Die Doppelspitze der SPD äußerte sich ebenfalls zu der Entscheidung von Pistorius. Lars Klingbeil, der im niedersächsischem Soltau geboren wurde und in Munster (Heidekreis) aufwuchs, betonte, dass es nun um Geschlossenheit gehe und darum, "dass wir uns gemeinsam als SPD aus dieser Situation herauskämpfen". Olaf Scholz soll nach Angaben von Klingbeil am Montag offiziell nominiert werden. Saskia Esken bezeichnete die Entscheidung von Boris Pistorius als "souverän". Sie bedeute "ein großes Zeichen der Solidarität zur SPD und Bundeskanzler Olaf Scholz", sagte sie der "Rheinischen Post". Der SPD-Bundestagsabgeordnete Christos Pantazis aus Braunschweig sagte, er sei froh, dass dieses Thema nun endlich beendet sei. "Ich sage es ganz offen: Diese Debatte war überflüssig", fügte er hinzu.
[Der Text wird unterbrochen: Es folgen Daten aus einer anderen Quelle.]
(** The frame of [decorate]. *)
Lemma decorate_frame (w w' : World E) uri ranges res :
  decorate uri ranges w = (w', res) →
  getByUri w' = getByUri w ∧
  colorMapCache (service w') = colorMapCache (service w) ∧
  (∀ key', key' ≠ URI.toString uri →
     decorations (service w') !! key' = decorations (service w) !! key' ∧
     toDisposeOnEditorClose (service w') !! key' =
       toDisposeOnEditorClose (service w) !! key') ∧
  (∀ r, getByUri w uri ≠ Some {| editor := r |} → editors w' r = editors w r).
Proof.
  intros Hd.
  destruct (getByUri w uri) as [widget|] eqn:Hw; cycle 1.
  { rewrite decorate_noop in Hd by (by left). by injection Hd as <- <-. }
  destruct (isMonacoEditor (editors w (editor widget))) eqn:Hm; cycle 1.
  { rewrite decorate_noop in Hd by (right; eauto). by injection Hd as <- <-. }
  pose proof (decorate_found_world _ _ _ _ _ _ Hw Hm Hd) as Hout. cbn zeta in Hout.
  assert (Hother : ∀ r, Some widget ≠ Some {| editor := r |} → r ≠ editor widget).
  { intros r Hne ->. apply Hne. by destruct widget. }
  destruct (deltaDecorations _ _).2; destruct Hout as [_ ->]; cbn;
    rewrite registered_getByUri, registered_colorMapCache;
    (split; [done|]); (split; [done|]); (split;
      [intros key' Hne; rewrite ?lookup_insert_ne by done;
       rewrite registered_decorations, registered_other_key by done; done
      |intros r Hne; apply Hother in Hne;
       rewrite fn_lookup_insert_ne by done; by apply registered_other_editor]).
Qed.

(** X1: whatever its outcome, a [decorate] call leaves the editor manager,
    the colour cache, the cache and disposables entries of every other URI,
    and every editor other than the one found for its URI, as they were. *)
Theorem decorate_touches_one_uri_and_one_editor (w w' : World E) uri ranges res :
  decorate uri ranges w = (w', res) →
  getByUri w' = getByUri w ∧
  colorMapCache (service w') = colorMapCache (service w) ∧
  (∀ key', key' ≠ URI.toString uri →
     decorations (service w') !! key' = decorations (service w) !! key' ∧
     toDisposeOnEditorClose (service w') !! key' =
       toDisposeOnEditorClose (service w) !! key') ∧
  (∀ r, getByUri w uri ≠ Some {| editor := r |} → editors w' r = editors w r).
Proof. apply decorate_frame. Qed.

(** X2: [decorate] registers the close listener once per URI: a call for a
    URI without an entry in the disposables map adds one listener to the
    editor found, a call for a URI with an entry adds none; after the call the
    URI has an entry in either case. *)
Theorem decorate_registers_the_listener_once (w w' : World E) uri ranges widget res :
  getByUri w uri = Some widget →
  isMonacoEditor (editors w (editor widget)) = true →
  decorate uri ranges w = (w', res) →
  onDisposeListeners (editors w' (editor widget)) =
    onDisposeListeners (editors w (editor widget)) ++
      match toDisposeOnEditorClose (service w) !! URI.toString uri with
      | None => [DeleteDecorations (URI.toString uri) (editor widget)]
      | Some _ => []
      end ∧
  is_Some (toDisposeOnEditorClose (service w') !! URI.toString uri).
Proof. intros Hw Hm Hd. exact (decorate_registration _ _ _ _ _ _ _ _ Hw Hm Hd). Qed.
Verständnis für Rufe nach Pistorius

Hamburgs Bürgermeister Peter Tschentscher (SPD) bewertete dies anders und äußerte Verständnis für diejenigen, die Boris Pistorius anstelle von Scholz ins Rennen schicken wollten. Pistorius sei ein "starker und erfolgreicher Verteidigungsminister, der beste Anerkennung hat", so Tschentscher. Dennoch sei für ihn Olaf Scholz "die richtige Besetzung". Die Landesvorsitzende der SPD Schleswig-Holstein und stellvertretende Bundesvorsitzende Serpil Midyatli sagte: "Deutschland braucht Olaf Scholz". "Mir graut es vor Friedrich Merz, der die Uhren in die Vergangenheit zurückdrehen will", so Midyatli mit Blick auf den Kanzlerkandidaten der CDU/CSU. Auch Mecklenburg-Vorpommerns Ministerpräsidentin Manuela Schwesig sprach sich für Olaf Scholz aus. Gerade in international unsicheren Zeiten sei es wichtig, auf einen krisenerfahrenen Kanzler zu setzen, sagte die SPD-Landesvorsitzende am Freitag in Berlin. "Herr Merz war noch nicht einmal ehrenamtlicher Bürgermeister, er hat keine Regierungserfahrung", sagte Schwesig mit Blick auf den Herausforderer von der Union.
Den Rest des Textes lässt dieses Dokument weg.